Rodríguez”, en Tijuana. La operación fue impecable.
En ninguno de los tres casos hubo improvisación. Salinas no
tuvo un arrebato y abrió un flanco innecesario ante el levantamiento del EZLN.
Zedillo no se sintió cómodo con una operación de tal envergadura al final de su
sexenio. Calderón lo hizo a la mitad, tras años de análisis sobre los beneficios
de esa liquidación. López Obrador tardó menos de 20 días en lanzar esa gran
operación contra el robo de hidrocarburos. No informó a ningún gobierno
estatal, por lo que no buscó su apoyo. No utilizó a la Policía Federal, y se
recargó en el Ejército y la Marina para vigilar las instalaciones de Pemex.
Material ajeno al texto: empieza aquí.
(** * SilverLine: payment processing and courier adapter

    A shallow embedding of the order-fulfilment code of the storefront:

    - the payment service ([createPaymentOrder], [processPayment],
      [getPaymentDetails], [refundPayment]), which talks to the database
      through Prisma and to two remote services;
    - the courier adapter [DelhiveryService.createShipment] of
      [lib/delhivery.ts].

    The database is a record of tables (lists of rows, in storage order).
    Asynchronous calls are sequential here: every [await] is a bind of the
    [Action] monad, which threads the database and carries a thrown value.
    A write that happened before a throw stays written: there is no
    transaction in the source.  Console output is not modelled. *)

From Stdlib Require Import ZArith List String Bool Lia.
From Stdlib Require Import DecimalString.
Import ListNotations.
Local Open Scope string_scope.
Local Open Scope Z_scope.
Set Warnings "-register-all".

(* ================================================================== *)
(** ** JavaScript values *)
(* ================================================================== *)

(** The values that JSON data (a parsed response body, a Json column) can
    hold, plus [undefined], the result of reading a missing property.
    Numbers are integers: fractional numbers behave like non-zero ones
    wherever the code looks at them. *)
Inductive JValue : Type :=
| JUndefined
| JNull
| JBool (b : bool)
| JNum (n : Z)
| JStr (s : string)
| JArr (elems : list JValue)
| JObj (props : list (string * JValue)).

(** What a [throw] carries: an [Error] instance with its message, or any
    other value. *)
Inductive Thrown : Type :=
| ThrownError (message : string)
| ThrownValue (v : JValue).

(** [error instanceof Error ? error.message : fallback] *)
Definition error_message_or (fallback : string) (e : Thrown) : string :=
  match e with
  | ThrownError m => m
  | ThrownValue _ => fallback
  end.

(** ToBoolean. *)
Definition js_truthy (v : JValue) : bool :=
  match v with
  | JUndefined | JNull => false
  | JBool b => b
  | JNum n => negb (n =? 0)
  | JStr s => negb (s =? "")%string
  | JArr _ | JObj _ => true
  end.

(** Truthiness of an optional string ([string | undefined]). *)
Definition truthy_string (o : option string) : bool :=
  match o with
  | Some s => negb (s =? "")%string
  | None => false
  end.

Definition of_optional_string (o : option string) : JValue :=
  match o with
  | Some s => JStr s
  | None => JUndefined
  end.

Definition string_of_nat (n : nat) : string :=
  NilZero.string_of_uint (Nat.to_uint n).

Definition string_of_Z (z : Z) : string :=
  NilZero.string_of_int (Z.to_int z).

(** Own properties of an object, first binding of a key. *)
Fixpoint assoc_get (k : string) (props : list (string * JValue)) : JValue :=
  match props with
  | [] => JUndefined
  | (k', v) :: rest => if (k =? k')%string then v else assoc_get k rest
  end.

(** Writing a property in an object literal: an existing key keeps its
    place, a new key goes last. *)
Fixpoint assoc_set (k : string) (v : JValue) (props : list (string * JValue))
  : list (string * JValue) :=
  match props with
  | [] => [(k, v)]
  | (k', v') :: rest =>
      if (k =? k')%string then (k, v) :: rest
      else (k', v') :: assoc_set k v rest
  end.

Fixpoint indexed_from {A : Type} (i : nat) (f : A -> JValue) (l : list A)
  : list (string * JValue) :=
  match l with
  | [] => []
  | x :: rest => (string_of_nat i, f x) :: indexed_from (S i) f rest
  end.

Definition char_value (c : Ascii.ascii) : JValue := JStr (String c EmptyString).

(** Object spread [{...v}]: the own enumerable properties of [v]; nothing
    for [null], [undefined], numbers and booleans. *)
Definition js_spread (v : JValue) : list (string * JValue) :=
  match v with
  | JObj props => props
  | JArr elems => indexed_from 0%nat (fun x => x) elems
  | JStr s => indexed_from 0%nat char_value (list_ascii_of_string s)
  | _ => []
  end.

Definition is_undefined (v : JValue) : bool :=
  match v with
  | JUndefined => true
  | _ => false
  end.

(** An object handed to a Json column: properties whose value is
    [undefined] are not stored. *)
Definition json_object (props : list (string * JValue)) : JValue :=
  JObj (filter (fun kv => negb (is_undefined (snd kv))) props).

(* ================================================================== *)
(** ** The database *)
(* ================================================================== *)

(** [PaymentStatus.tsx]: ['PENDING' | 'COMPLETED' | 'FAILED' | 'REFUNDED']. *)
Inductive PaymentStatus : Type :=
| PENDING | COMPLETED | FAILED | REFUNDED.

(** Modelled from the spec: the values of [Order.status].  The column is
    TEXT with default ['PENDING']; the enumeration itself is not among the
    sources, the service writes ['CONFIRMED'], ['FAILED'] and
    ['REFUNDED']. *)
Inductive OrderStatus : Type :=
| ORDER_PENDING | ORDER_CONFIRMED | ORDER_FAILED | ORDER_REFUNDED.

Definition PaymentStatus_eqb (a b : PaymentStatus) : bool :=
  match a, b with
  | PENDING, PENDING | COMPLETED, COMPLETED
  | FAILED, FAILED | REFUNDED, REFUNDED => true
  | _, _ => false
  end.

(** Rows carry the columns the service reads or writes, and the keys.
    [createdAt]/[updatedAt] and the descriptive columns are left out. *)
Record Product : Type := mkProduct {
  product_id : Z;
  stock : Z
}.

Record OrderItem : Type := mkOrderItem {
  item_id : Z;
  item_orderId : Z;
  item_productId : Z;
  quantity : Z
}.

Record Order : Type := mkOrder {
  order_id : Z;
  orderNumber : string;
  order_status : OrderStatus;
  totalAmount : Z
}.

Record Payment : Type := mkPayment {
  payment_id : Z;
  payment_orderId : Z;
  paymentMethod : string;
  gateway : option string;
  amount : Z;
  currency : string;
  payment_status : PaymentStatus;
  transactionId : option string;
  gatewayResponse : JValue;
  paidAt : option Z
}.

(** The state the service acts on: the four tables, and the log of the
    shipment-creation calls issued so far (one order id per call). *)
Record World : Type := mkWorld {
  orders : list Order;
  orderItems : list OrderItem;
  payments : list Payment;
  products : list Product;
  shipmentCalls : list Z
}.

Definition with_orders (w : World) (t : list Order) : World :=
  mkWorld t (orderItems w) (payments w) (products w) (shipmentCalls w).

Definition with_payments (w : World) (t : list Payment) : World :=
  mkWorld (orders w) (orderItems w) t (products w) (shipmentCalls w).

Definition with_products (w : World) (t : list Product) : World :=
  mkWorld (orders w) (orderItems w) (payments w) t (shipmentCalls w).

Definition log_shipmentCall (w : World) (orderId : Z) : World :=
  mkWorld (orders w) (orderItems w) (payments w) (products w)
          (shipmentCalls w ++ [orderId]).

(** The row with primary key [id]. *)
Definition row_by_id {A : Type} (key : A -> Z) (id : Z) (rows : list A)
  : option A :=
  find (fun r => key r =? id) rows.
No hizo uso de información de inteligencia para atrapar a los
jefes del huachicoleo, que siguen libres como cientos de personas que delinquen
diariamente. Por ejemplo, el 27 de diciembre el encargado del despacho de la
PGR, Alejandro Gertz Manero, dijo que quienes manejaban el control de los
ductos desde Pemex, eran quienes permitían que ese robo se llevara a cabo, pero
hasta ahora no hay ningún funcionario de Pemex detenido, lo que sugiere que
actuaron sin tenerlos identificados.
El presidente sugirió que el énfasis del combate sería el
robo de pipas, porque la ordeña de ductos era sólo una “cortina de humo”, que
hoy ya no lo es. Ha dicho que se ha reducido de 800 a 100 el robo diario de
pipas de gasolina, pero el desabasto explotó. El director de Pemex, Octavio
Romero Oropeza, y la secretaria de Energía, Rocío Nahle, adjudican al combate
contra el huachicoleo la crisis de abasto, que ayer López Obrador volvió a
señalarlo como justificación de la escasez de gasolina. Sólo oculta las
deficiencias de su gobierno, donde lo más grave de sus improvisaciones fue el
olvido de la estrategia del suministro, que metió a su gobierno en una crisis
de desabasto que ya le pegó a la economía y que, una vez más, subrayó el carácter
ocurrente con el que inició el sexenio.
Nota: En la columna del viernes pasado, se publicó que en
siete minutos de robo de combustible, los cárteles mexicanos obtienen ganancias
por 90 mil millones de dólares. La cifra correcta es 90 mil dólares.